Half an hour later I had chosen my books and the rain had diminished to a light drizzle. Miss Hull packed my damp clothes into a dry bag, wrapped up the books carefully and placed them in another, waterproof bag, and placed an umbrella in my hand as I left the house.

‘You can return it next time you come – I’ve got another one,’ she said as I pulled on my wellingtons. ‘Now take care, my dear!’

I said goodbye and left the house. Over the porch railing lay George’s mackintosh. I picked it up and lay it lovingly over my left arm. I raised the umbrella over my head and walked down the stairs. Rummy jumped up at me, wetting my skirt with her paws, but I had no hands free to return her greeting so I only smiled at her and said ‘good girl’.

Actually, I was thinking of the mackintosh. One fine day I would return it to George. I could hardly wait.

Mama’s Diary: Norfolk, 1890

Liebes Tagebuch,

I keep resolving to write to you more often but everything gets in the way and holds me back. Kathleen grows bigger by the day, and fills me with delight – if not for her I would surely be pining away, I miss Archie so much. I have an excellent nursemaid for her, who loves her almost as much as I do – well, that is an exaggeration, but she is such a devoted nurse and I am grateful for her loving care. She is almost a friend. But I can’t let the family know. I am sometimes shocked and appalled by the way the servants are treated in this household. It is as if they are mere chattels. It is so un-Christian! It seems to me that I, though born Jewish, have a far more Christian heart than my in-laws. For instance, one of the maids, a slight, fearful girl younger even than I am, tripped on the carpet and fell, and in falling she dropped the vase of flowers she was carrying and it broke, and water splashed all over the floor, wetting the carpet. Her head hit the corner of a table and she had a cut on her forehead. We were all there as witnesses. But instead of showing concern for her injury, Lady Cox shouted at her for her clumsiness, and informed her that the price of the broken vase will be taken off her wages! And the servants earn so little to begin with! I could not bear it – I was so embarrassed, mortified by her arrogance and cruelty. The poor little maid.

I managed to slip away once the maid had cleaned up and I went in search of her. I found her and ensured she was well looked after, and spoke a few words of sympathy. She was crying, and I longed to take her in my arms, but that of course would not do.

I did take her hand and squeeze it, to let her know that I at least cared. She is human, just as we are, and it is not her fault she is born into lowly circumstances, just as it is not our accomplishment that caused us to be born into more advantageous conditions. As a new Christian I have taken the teachings of Our Lord to heart and does He not say we should treat each other with love and kindness? I just do not understand it. If this is the English upper class – well, I do not want to be a part of it.

I almost forgot to mention that Archie has arrived safely in the colony of British Guiana – for at last I have memorized the name of my new home! – and seems to have settled in nicely. I cannot wait to join him, but we must wait till Kathleen is a little bit bigger and stronger. Thank goodness, my nursemaid – Elsa is her name – will be travelling with us.
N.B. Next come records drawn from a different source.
(* ===== verification/PipZip.v ===== *)
(** scripts/get-pip.py: the archive with pip in the data of the script, as far as the script
    relies on it: the directory of the archive, which holds the name, the place and the size
    of every member, and the packages of the modules the bootstrap imports, whose members
    are unpacked.  The other members are not looked into. *)

From S2P Require Import Prelude PyStr PyDict PyPath Effect Os B85 Inflate PipMembers.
I look forward to it, and am no longer frightened by the Atlantic Crossing. I have found faith, as Archie instructed me, and now look forward to joining him at our new home across the seas. What an adventure it will be!
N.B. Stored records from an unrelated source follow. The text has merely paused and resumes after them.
(** * p2p/shim.go: the reactor shim between the legacy reactor interface
      and the channel-based p2p interface.

    The Go code is embedded as functions over an explicit program state:
    the [ReactorShim] struct, the set of Go channels that the code of
    shim.go has closed, and the trace of the effects performed so far
    (values handed over on a channel, log lines, validator hooks, legacy
    sends, closes). A method is a computation in a small state-and-panic
    monad. What the Go runtime or the environment decides (the order in
    which a map is ranged over, whether a receiver is blocked on a channel
    when a [select] runs) is an argument of the method. *)

From Stdlib Require Import Strings.Byte NArith.
From stdpp Require Import base option list gmap strings.

Local Open Scope string_scope.
Local Open Scope list_scope.
Local Open Scope nat_scope.

(** ** Plain data *)

(** Go's [error] values are represented by their message. *)
Definition error := string.

(** The identity of a Go channel created by [make(chan T)]. *)
Definition chan_ref := nat.

(** [p2p.ChannelID]: an unsigned integer type wider than [byte]; the
    conversion [ChannelID(b)] of a byte keeps its value. *)
Definition ChannelID := N.

Definition ChannelID_of_byte (b : byte) : ChannelID := Byte.to_N b.

(** Modelled from the spec: the struct [ChannelDescriptor] (declared outside
    shim.go), "metadata describing one legacy channel (priority, size
    limits, id)". The shim reads only [ID]. *)
Record ChannelDescriptor := {
  ID : byte;
  Priority : Z;
  SendQueueCapacity : Z;
  RecvBufferCapacity : Z;
  RecvMessageCapacity : Z
}.

Inductive PeerStatus := PeerStatusUp | PeerStatusDown.

Inductive LogLevel := LvlDebug | LvlError.

(** The legacy [Peer] interface, as far as the shim uses it: [ID()] and the
    answer [Send(chID, bz)] gives. *)
Record Peer := {
  Peer_ID : string;
  Peer_Send : byte → list byte → bool
}.

(** ** External services *)

(** [proto.Clone], [Message.Reset], [proto.Unmarshal] and [proto.Marshal].
    [Unmarshal] fills the message it is given and returns an error or nil;
    [Marshal] returns the bytes and an error or nil. *)
Class ProtoCodec (proto_Message : Type) := {
  proto_Clone : proto_Message → proto_Message;
  proto_Reset : proto_Message → proto_Message;
  proto_Unmarshal : list byte → proto_Message → proto_Message * option error;
  proto_Marshal : proto_Message → list byte * option error
}.

(** [PeerIDFromString] and [PeerID.String], and the zero value of [PeerID]
    that a struct literal leaves in a field it does not set. *)
Class PeerIdentity (PeerID : Type) := {
  PeerIDFromString : string → PeerID * option error;
  PeerID_String : PeerID → string;
  PeerID_zero : PeerID
}.

Section Shim.

Context {proto_Message PeerID : Type}.
Context `{!ProtoCodec proto_Message} `{!PeerIdentity PeerID}.

(** ** The records of shim.go and of the new p2p interface *)

Record Envelope := {
  From : PeerID;
  To : PeerID;
  Message : proto_Message
}.

Record PeerUpdate := {
  upd_PeerID : PeerID;
  Status : PeerStatus
}.

(** Modelled from the spec: the handle [Channel] built by [NewChannel]
    (p2p/channel.go is not among the sources): the three endpoints wrapped
    "in a new-style channel handle bound to that channel's ID and message
    type". *)
Record Channel := {
  ch_ID : ChannelID;
  messageType : proto_Message;
  inCh : chan_ref;
  outCh : chan_ref;
  errCh : chan_ref
}.

Definition NewChannel (id : ChannelID) (mType : proto_Message)
    (i o e : chan_ref) : Channel :=
  {| ch_ID := id; messageType := mType; inCh := i; outCh := o; errCh := e |}.

(** Struct fields of pointer type that the code dereferences unconditionally
    hold the pointee. *)
Record ChannelShim := {
  Descriptor : ChannelDescriptor;
  cs_Channel : Channel;
  InCh : chan_ref;
  OutCh : chan_ref;
  PeerErrCh : chan_ref
}.

(** [MsgType] is an interface value that [Receive] clones unconditionally
    (line 193): it holds a message. A descriptor whose [MsgType] is nil, on
    which that line panics, is not represented. *)
Record ChannelDescriptorShim := {
  MsgType : proto_Message;
  cds_Descriptor : ChannelDescriptor
}.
I do feel homesick sometimes. I miss the mountains, the snow in winter, the cobbled streets of Salzburg; the music, the concerts, the opera, the balls. Occasionally, we do go to stay in the town house in London but it just isn’t the same. Most of all, I miss my language. Though I am now fluent – but very far from perfect! – in English, I miss conversing in German. How glad I am to be able to write to you, Liebes Tagebuch. I would surely forget my own language otherwise.